======== DATA TO PROCESS ========
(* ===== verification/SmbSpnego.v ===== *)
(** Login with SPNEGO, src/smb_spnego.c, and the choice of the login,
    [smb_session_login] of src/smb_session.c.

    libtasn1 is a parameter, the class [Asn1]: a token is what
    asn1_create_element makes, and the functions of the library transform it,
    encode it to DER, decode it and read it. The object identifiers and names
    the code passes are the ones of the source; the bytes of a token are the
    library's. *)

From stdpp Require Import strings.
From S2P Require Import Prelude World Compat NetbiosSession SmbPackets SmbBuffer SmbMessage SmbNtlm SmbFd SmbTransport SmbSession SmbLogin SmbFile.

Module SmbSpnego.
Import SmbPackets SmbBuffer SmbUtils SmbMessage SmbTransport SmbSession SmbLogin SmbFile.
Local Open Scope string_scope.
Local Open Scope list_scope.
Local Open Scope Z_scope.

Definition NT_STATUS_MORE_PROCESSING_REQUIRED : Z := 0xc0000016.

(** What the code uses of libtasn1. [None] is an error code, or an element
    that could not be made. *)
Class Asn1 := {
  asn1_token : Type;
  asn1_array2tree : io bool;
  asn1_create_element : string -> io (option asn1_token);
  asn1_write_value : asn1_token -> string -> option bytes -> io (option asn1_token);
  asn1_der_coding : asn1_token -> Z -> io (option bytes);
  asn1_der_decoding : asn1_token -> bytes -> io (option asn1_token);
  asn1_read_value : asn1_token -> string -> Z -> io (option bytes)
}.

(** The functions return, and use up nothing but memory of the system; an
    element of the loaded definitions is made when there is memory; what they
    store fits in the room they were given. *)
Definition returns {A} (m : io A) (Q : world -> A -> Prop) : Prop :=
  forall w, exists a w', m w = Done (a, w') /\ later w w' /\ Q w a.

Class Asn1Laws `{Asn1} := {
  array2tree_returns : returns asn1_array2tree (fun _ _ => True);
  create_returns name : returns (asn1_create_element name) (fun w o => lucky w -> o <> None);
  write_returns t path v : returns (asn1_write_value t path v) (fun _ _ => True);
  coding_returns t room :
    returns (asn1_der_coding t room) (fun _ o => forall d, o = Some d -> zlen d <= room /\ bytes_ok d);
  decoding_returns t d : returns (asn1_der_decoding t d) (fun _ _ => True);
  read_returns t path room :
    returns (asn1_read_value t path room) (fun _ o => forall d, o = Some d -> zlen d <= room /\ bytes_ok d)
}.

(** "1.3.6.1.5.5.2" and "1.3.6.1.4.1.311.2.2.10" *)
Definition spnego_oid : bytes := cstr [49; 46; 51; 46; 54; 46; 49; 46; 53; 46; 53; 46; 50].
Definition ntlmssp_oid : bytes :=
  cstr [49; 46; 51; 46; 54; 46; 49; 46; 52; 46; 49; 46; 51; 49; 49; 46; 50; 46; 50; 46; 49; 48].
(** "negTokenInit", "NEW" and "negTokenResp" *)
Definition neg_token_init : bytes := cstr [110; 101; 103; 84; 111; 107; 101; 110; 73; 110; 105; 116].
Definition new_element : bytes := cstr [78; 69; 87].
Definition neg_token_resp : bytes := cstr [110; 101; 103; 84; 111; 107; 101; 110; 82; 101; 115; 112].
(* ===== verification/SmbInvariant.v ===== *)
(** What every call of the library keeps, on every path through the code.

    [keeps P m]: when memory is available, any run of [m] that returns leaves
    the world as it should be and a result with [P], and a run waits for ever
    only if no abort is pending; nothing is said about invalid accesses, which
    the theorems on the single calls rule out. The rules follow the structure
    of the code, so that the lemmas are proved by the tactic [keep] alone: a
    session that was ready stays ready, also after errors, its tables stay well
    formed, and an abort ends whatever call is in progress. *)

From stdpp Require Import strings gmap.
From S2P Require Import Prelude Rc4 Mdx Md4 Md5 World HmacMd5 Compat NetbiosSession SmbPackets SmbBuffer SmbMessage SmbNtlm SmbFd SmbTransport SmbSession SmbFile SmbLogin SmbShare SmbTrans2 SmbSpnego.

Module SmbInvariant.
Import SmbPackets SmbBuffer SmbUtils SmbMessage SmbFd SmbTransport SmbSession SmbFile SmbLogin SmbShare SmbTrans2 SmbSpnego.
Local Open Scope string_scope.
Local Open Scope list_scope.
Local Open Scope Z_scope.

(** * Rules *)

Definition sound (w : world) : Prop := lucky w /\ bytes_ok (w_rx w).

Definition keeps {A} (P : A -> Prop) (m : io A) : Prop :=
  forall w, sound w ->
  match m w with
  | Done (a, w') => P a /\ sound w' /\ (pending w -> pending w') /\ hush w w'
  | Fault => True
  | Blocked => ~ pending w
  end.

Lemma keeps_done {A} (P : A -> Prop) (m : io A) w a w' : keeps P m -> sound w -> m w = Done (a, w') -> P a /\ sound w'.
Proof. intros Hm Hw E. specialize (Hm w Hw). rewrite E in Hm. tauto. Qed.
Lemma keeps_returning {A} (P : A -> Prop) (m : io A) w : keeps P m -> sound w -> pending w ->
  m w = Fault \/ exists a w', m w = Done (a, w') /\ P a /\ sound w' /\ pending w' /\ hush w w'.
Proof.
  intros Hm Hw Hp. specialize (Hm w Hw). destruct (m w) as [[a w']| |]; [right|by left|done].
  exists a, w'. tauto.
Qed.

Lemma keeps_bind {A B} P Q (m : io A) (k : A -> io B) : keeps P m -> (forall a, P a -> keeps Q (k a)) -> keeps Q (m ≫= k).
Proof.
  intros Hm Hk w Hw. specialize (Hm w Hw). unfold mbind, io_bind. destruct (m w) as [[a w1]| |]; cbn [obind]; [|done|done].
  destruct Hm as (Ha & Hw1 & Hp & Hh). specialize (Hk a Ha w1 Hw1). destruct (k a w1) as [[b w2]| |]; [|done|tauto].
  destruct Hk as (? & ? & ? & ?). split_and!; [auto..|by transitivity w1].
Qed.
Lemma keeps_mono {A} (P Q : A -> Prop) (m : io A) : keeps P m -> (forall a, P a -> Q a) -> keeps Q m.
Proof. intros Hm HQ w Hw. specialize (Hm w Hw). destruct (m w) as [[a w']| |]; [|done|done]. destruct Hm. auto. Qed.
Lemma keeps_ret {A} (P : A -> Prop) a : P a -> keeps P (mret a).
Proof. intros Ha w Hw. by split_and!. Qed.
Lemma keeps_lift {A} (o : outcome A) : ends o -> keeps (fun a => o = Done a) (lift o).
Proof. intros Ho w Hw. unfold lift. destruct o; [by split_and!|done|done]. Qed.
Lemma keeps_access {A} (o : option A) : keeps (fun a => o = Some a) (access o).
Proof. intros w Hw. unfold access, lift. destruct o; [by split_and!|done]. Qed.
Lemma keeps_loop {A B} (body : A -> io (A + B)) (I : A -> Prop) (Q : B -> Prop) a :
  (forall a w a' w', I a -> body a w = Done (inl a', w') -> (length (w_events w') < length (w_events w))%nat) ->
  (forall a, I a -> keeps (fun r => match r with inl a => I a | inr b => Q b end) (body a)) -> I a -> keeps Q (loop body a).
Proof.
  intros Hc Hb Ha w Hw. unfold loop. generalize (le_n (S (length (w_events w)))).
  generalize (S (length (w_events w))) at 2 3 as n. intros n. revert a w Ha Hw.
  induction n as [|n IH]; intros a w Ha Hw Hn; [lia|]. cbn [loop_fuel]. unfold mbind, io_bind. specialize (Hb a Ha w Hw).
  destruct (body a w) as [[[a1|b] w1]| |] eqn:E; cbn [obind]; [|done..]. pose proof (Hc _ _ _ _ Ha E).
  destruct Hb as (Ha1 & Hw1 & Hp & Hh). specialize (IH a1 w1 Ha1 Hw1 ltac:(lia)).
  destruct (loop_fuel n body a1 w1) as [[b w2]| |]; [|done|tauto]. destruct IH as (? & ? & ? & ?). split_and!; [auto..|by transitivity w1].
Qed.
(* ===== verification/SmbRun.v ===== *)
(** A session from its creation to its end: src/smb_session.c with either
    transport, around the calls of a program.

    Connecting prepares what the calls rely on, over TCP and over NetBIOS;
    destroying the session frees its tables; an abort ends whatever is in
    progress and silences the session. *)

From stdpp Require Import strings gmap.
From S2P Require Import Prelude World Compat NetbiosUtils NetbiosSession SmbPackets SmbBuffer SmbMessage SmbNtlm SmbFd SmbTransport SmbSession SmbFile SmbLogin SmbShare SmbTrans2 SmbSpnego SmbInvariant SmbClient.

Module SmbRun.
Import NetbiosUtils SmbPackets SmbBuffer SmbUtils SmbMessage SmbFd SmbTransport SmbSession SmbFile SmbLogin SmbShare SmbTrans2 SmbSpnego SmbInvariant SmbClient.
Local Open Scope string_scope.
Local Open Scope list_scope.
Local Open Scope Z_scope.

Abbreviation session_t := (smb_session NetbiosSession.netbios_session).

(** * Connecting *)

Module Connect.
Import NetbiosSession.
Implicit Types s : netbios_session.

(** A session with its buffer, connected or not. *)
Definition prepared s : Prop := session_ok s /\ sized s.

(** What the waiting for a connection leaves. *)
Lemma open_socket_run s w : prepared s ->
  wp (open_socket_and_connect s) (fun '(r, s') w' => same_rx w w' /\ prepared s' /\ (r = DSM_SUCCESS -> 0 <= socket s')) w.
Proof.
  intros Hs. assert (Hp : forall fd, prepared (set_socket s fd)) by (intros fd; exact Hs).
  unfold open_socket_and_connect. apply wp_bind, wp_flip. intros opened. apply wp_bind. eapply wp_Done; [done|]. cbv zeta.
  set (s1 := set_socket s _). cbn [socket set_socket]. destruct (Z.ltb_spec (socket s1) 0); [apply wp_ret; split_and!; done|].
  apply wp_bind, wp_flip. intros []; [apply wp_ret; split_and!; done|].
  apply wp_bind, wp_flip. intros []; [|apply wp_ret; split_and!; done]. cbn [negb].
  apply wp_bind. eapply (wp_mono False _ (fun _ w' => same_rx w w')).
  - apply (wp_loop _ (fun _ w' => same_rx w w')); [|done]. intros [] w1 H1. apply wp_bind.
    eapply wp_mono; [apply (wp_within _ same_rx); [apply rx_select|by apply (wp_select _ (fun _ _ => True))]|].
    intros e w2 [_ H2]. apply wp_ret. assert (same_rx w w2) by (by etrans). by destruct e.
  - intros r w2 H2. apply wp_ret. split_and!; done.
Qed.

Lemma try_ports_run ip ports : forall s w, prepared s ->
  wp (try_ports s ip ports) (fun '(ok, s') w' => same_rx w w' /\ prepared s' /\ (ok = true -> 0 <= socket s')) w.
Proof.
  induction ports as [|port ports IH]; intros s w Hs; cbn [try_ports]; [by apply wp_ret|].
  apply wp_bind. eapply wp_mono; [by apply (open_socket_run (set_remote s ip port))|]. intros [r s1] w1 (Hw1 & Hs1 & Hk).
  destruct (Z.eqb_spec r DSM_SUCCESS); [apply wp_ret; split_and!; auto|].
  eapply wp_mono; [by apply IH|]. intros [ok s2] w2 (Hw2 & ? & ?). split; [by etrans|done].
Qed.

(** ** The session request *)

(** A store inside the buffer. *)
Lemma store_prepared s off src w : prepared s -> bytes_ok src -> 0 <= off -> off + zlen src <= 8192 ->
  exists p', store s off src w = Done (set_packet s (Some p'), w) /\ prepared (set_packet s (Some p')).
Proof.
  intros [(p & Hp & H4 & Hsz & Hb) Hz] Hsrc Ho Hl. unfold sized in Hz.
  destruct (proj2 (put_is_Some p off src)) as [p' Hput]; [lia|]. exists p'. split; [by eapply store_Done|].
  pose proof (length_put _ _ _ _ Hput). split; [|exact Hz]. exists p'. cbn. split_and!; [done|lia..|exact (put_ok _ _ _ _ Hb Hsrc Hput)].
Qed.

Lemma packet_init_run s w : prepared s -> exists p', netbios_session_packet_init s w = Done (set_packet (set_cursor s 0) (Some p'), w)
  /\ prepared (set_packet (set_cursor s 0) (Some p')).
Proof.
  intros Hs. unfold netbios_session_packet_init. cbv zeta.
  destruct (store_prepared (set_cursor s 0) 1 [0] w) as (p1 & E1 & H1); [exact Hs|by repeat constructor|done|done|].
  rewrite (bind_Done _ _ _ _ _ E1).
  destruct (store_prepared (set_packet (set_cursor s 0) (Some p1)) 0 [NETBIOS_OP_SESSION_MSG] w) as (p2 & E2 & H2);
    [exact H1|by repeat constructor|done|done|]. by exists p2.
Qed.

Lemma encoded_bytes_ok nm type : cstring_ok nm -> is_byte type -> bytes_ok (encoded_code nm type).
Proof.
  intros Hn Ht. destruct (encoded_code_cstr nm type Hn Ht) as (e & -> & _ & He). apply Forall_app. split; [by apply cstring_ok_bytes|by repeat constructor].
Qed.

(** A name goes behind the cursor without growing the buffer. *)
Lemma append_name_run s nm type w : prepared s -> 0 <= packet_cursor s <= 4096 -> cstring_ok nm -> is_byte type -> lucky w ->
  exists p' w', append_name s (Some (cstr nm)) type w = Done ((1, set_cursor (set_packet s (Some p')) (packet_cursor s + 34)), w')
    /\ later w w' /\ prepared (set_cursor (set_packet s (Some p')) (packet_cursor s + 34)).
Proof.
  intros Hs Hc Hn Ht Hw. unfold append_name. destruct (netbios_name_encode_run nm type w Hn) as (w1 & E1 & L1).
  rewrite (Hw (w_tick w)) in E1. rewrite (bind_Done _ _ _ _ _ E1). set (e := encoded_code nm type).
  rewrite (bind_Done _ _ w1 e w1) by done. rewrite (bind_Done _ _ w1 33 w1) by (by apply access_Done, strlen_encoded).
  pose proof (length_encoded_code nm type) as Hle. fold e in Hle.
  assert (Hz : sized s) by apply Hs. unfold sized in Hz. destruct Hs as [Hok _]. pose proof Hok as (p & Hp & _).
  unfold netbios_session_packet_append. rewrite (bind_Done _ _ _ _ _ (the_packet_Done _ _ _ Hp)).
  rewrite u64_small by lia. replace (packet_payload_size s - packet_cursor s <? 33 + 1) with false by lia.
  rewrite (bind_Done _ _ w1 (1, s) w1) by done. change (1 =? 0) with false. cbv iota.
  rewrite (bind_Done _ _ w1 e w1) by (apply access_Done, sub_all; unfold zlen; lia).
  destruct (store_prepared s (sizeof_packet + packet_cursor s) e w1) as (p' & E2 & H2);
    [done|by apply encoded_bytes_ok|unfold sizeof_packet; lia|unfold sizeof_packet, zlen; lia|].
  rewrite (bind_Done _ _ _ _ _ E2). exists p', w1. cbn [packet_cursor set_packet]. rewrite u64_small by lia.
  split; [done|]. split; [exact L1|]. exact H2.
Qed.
========
======== DATA TO PROCESS ========
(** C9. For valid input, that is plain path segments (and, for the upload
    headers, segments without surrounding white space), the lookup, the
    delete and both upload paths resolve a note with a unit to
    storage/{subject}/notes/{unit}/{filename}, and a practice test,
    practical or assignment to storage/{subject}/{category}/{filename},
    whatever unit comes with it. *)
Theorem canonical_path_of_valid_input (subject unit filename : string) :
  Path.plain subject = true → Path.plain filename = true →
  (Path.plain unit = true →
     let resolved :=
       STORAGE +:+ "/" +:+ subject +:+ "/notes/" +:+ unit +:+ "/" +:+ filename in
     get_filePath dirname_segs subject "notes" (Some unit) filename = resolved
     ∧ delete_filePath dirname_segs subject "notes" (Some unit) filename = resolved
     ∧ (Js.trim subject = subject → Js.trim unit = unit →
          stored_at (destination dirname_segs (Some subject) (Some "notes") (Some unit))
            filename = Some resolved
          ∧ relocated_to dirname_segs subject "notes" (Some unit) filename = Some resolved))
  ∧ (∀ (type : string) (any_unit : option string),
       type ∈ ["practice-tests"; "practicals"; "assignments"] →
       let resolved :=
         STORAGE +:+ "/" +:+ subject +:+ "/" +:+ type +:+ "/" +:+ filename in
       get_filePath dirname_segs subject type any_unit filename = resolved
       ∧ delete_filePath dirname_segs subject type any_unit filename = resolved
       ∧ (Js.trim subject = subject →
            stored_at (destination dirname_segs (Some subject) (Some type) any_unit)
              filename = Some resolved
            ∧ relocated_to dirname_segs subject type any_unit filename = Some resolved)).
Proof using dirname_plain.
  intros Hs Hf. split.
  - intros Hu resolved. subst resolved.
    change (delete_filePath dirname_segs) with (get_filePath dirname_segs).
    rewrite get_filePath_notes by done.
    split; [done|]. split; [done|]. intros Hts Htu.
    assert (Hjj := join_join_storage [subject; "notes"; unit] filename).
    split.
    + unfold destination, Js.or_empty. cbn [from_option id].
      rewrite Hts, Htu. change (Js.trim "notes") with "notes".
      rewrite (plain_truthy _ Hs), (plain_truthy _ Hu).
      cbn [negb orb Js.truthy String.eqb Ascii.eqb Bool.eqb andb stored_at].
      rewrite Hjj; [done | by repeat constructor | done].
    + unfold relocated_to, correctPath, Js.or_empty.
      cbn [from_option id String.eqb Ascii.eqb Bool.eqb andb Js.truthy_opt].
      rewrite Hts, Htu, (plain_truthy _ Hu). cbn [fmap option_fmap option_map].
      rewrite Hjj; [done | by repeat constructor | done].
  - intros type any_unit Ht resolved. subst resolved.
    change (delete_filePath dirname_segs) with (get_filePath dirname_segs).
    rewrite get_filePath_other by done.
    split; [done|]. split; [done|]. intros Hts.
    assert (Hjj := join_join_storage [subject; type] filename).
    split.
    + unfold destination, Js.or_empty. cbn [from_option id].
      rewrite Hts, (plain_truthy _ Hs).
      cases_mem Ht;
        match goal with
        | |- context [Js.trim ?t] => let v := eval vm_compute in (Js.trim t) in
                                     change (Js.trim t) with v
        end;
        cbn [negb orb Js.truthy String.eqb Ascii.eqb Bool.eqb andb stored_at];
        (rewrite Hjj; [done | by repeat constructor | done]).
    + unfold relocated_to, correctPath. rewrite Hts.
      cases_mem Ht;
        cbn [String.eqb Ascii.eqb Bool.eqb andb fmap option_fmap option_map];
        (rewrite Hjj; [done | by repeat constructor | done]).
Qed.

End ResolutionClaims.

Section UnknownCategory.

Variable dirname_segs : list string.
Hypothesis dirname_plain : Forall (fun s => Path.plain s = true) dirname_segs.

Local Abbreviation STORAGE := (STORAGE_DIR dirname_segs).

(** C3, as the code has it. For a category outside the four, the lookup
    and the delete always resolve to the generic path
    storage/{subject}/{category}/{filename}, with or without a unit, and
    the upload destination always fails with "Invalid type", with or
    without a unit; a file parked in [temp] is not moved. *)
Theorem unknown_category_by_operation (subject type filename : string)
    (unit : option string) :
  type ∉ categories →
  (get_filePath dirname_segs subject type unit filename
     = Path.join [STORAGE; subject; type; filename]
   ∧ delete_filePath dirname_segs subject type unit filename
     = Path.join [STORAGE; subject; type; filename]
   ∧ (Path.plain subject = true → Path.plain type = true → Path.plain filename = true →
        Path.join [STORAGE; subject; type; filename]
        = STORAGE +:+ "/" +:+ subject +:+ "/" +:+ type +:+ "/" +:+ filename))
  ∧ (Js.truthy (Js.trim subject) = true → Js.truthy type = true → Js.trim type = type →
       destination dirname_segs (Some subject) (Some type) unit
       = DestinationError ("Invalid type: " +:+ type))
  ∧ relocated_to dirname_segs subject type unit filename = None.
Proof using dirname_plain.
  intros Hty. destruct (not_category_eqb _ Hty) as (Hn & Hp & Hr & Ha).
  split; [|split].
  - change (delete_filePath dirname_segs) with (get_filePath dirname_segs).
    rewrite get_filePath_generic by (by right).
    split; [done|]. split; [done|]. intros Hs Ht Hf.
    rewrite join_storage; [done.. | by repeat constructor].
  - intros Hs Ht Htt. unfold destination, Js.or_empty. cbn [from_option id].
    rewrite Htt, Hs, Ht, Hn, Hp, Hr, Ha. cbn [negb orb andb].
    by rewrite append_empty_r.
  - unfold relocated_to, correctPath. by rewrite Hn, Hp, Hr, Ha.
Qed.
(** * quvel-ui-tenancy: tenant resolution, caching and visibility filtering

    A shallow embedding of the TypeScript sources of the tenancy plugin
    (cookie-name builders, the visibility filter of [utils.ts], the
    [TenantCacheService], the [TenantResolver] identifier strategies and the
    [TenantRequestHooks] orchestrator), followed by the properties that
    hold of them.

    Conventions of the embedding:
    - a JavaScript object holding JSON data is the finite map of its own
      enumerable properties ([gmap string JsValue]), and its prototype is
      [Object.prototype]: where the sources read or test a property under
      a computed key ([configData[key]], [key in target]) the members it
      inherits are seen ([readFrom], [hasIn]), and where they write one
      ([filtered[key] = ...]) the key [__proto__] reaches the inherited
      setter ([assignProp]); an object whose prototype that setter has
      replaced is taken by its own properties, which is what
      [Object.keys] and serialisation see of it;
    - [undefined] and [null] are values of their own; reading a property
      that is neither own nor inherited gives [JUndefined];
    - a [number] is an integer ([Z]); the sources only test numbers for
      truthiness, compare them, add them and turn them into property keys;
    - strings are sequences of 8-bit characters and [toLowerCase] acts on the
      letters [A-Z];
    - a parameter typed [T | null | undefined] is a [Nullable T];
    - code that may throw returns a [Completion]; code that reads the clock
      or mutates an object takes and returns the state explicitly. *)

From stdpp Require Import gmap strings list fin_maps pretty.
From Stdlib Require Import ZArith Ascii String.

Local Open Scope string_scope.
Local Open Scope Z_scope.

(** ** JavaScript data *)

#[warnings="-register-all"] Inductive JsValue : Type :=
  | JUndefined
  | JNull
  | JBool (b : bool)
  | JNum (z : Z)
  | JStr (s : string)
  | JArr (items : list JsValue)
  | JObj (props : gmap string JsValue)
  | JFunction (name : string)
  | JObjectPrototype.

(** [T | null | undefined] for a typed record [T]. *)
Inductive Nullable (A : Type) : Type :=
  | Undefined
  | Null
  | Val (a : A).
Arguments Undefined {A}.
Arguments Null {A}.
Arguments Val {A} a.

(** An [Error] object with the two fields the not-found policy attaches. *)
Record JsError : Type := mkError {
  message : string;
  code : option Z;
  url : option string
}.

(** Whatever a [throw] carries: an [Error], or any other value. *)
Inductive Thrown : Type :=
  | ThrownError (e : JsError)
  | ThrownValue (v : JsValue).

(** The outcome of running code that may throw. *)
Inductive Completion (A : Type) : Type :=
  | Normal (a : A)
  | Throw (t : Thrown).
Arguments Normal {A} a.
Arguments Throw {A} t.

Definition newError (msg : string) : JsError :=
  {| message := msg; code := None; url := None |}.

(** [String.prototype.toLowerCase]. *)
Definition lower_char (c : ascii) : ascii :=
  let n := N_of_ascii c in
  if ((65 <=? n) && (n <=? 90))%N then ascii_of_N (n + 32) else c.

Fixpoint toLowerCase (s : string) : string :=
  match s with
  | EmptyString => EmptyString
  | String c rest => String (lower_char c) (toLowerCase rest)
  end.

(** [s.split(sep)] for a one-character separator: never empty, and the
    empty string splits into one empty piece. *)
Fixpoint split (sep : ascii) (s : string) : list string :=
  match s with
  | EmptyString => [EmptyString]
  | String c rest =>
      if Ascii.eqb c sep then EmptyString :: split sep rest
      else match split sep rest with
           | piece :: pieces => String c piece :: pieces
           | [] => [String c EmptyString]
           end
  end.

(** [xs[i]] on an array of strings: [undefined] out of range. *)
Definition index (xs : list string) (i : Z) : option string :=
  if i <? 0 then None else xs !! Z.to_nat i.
========
Using the records above, copy word for word the line with "(** Login with", the line with "From stdpp Require Import strings.", and every line between them.

EXERCISE RESULT –
(** Login with SPNEGO, src/smb_spnego.c, and the choice of the login,
    [smb_session_login] of src/smb_session.c.

    libtasn1 is a parameter, the class [Asn1]: a token is what
    asn1_create_element makes, and the functions of the library transform it,
    encode it to DER, decode it and read it. The object identifiers and names
    the code passes are the ones of the source; the bytes of a token are the
    library's. *)

From stdpp Require Import strings.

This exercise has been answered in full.